_PROBLEM TO WORK ON_. Your answer consists of the lines in the data that contain "intros". Copy each of them.

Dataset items
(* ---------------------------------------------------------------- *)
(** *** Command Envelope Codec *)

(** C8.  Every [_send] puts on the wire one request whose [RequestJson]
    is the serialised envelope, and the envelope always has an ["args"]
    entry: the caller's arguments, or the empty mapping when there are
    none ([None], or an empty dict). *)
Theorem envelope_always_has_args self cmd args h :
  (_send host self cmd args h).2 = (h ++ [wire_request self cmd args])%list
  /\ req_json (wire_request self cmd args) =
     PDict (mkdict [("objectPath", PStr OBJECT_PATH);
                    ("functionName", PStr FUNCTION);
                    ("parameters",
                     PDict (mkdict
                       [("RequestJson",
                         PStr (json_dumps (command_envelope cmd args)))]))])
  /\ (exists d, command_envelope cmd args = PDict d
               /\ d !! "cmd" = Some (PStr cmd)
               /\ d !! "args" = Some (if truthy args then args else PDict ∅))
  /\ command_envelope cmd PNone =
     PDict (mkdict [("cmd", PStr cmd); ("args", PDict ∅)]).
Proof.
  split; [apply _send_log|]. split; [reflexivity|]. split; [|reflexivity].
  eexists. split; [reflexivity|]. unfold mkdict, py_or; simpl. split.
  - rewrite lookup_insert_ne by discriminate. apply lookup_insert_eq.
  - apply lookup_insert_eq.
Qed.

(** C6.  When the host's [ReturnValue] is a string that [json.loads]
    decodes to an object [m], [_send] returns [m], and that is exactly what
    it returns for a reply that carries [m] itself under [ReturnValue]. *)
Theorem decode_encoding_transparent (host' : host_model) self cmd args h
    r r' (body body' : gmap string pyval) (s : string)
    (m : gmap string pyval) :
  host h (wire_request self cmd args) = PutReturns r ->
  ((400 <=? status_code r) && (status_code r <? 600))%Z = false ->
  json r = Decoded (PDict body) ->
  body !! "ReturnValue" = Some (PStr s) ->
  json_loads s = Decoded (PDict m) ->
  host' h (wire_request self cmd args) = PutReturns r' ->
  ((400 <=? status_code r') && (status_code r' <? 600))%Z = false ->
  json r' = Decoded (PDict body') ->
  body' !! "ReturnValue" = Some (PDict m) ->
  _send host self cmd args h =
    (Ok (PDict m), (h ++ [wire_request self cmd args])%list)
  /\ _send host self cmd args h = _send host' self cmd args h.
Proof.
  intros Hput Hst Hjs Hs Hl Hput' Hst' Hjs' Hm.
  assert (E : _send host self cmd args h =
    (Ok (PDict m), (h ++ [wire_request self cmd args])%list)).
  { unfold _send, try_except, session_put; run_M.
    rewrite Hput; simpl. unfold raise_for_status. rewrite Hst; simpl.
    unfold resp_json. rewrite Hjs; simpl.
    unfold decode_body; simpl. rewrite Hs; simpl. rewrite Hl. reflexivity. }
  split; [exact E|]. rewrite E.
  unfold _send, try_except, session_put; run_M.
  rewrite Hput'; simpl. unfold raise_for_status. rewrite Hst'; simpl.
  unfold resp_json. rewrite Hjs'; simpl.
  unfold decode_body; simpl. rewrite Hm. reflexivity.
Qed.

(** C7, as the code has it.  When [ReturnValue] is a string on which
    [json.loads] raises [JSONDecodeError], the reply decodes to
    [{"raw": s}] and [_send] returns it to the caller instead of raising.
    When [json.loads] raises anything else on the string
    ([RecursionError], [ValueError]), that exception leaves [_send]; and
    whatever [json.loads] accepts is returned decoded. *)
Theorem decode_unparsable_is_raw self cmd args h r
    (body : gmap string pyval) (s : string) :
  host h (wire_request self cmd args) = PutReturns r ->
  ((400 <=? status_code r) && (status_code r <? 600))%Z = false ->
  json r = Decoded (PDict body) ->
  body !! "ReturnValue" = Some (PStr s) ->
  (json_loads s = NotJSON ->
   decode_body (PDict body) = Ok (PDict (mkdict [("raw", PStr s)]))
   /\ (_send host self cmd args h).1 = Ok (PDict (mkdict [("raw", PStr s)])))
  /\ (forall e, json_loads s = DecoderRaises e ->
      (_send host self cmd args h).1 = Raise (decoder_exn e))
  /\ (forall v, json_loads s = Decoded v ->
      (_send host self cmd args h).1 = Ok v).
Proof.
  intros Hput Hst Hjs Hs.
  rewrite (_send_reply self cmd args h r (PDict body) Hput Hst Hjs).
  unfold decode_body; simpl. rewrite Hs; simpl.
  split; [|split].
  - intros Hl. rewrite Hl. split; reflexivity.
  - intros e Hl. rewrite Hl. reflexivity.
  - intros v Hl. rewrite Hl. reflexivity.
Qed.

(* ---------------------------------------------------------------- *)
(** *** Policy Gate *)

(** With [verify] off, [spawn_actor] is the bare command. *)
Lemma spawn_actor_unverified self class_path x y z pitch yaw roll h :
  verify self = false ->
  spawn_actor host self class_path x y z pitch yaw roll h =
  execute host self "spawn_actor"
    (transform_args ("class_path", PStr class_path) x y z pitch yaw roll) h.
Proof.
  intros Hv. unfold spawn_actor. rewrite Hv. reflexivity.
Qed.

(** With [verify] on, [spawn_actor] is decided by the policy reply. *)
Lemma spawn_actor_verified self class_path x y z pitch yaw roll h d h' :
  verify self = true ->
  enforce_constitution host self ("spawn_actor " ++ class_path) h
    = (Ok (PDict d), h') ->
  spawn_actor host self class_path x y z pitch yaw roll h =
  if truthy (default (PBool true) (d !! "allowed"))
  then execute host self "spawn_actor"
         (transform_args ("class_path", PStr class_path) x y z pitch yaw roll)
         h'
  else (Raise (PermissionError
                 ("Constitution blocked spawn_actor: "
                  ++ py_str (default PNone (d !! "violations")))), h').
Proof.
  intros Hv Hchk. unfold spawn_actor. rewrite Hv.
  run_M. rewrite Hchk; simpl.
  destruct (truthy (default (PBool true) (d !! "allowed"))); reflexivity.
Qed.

_SOLUTION TO THIS PROBLEM_.
  intros Hput Hst Hjs Hs Hl Hput' Hst' Hjs' Hm.
  intros Hput Hst Hjs Hs.
  - intros Hl. rewrite Hl. split; reflexivity.
  - intros e Hl. rewrite Hl. reflexivity.
  - intros v Hl. rewrite Hl. reflexivity.
  intros Hv. unfold spawn_actor. rewrite Hv. reflexivity.
  intros Hv Hchk. unfold spawn_actor. rewrite Hv.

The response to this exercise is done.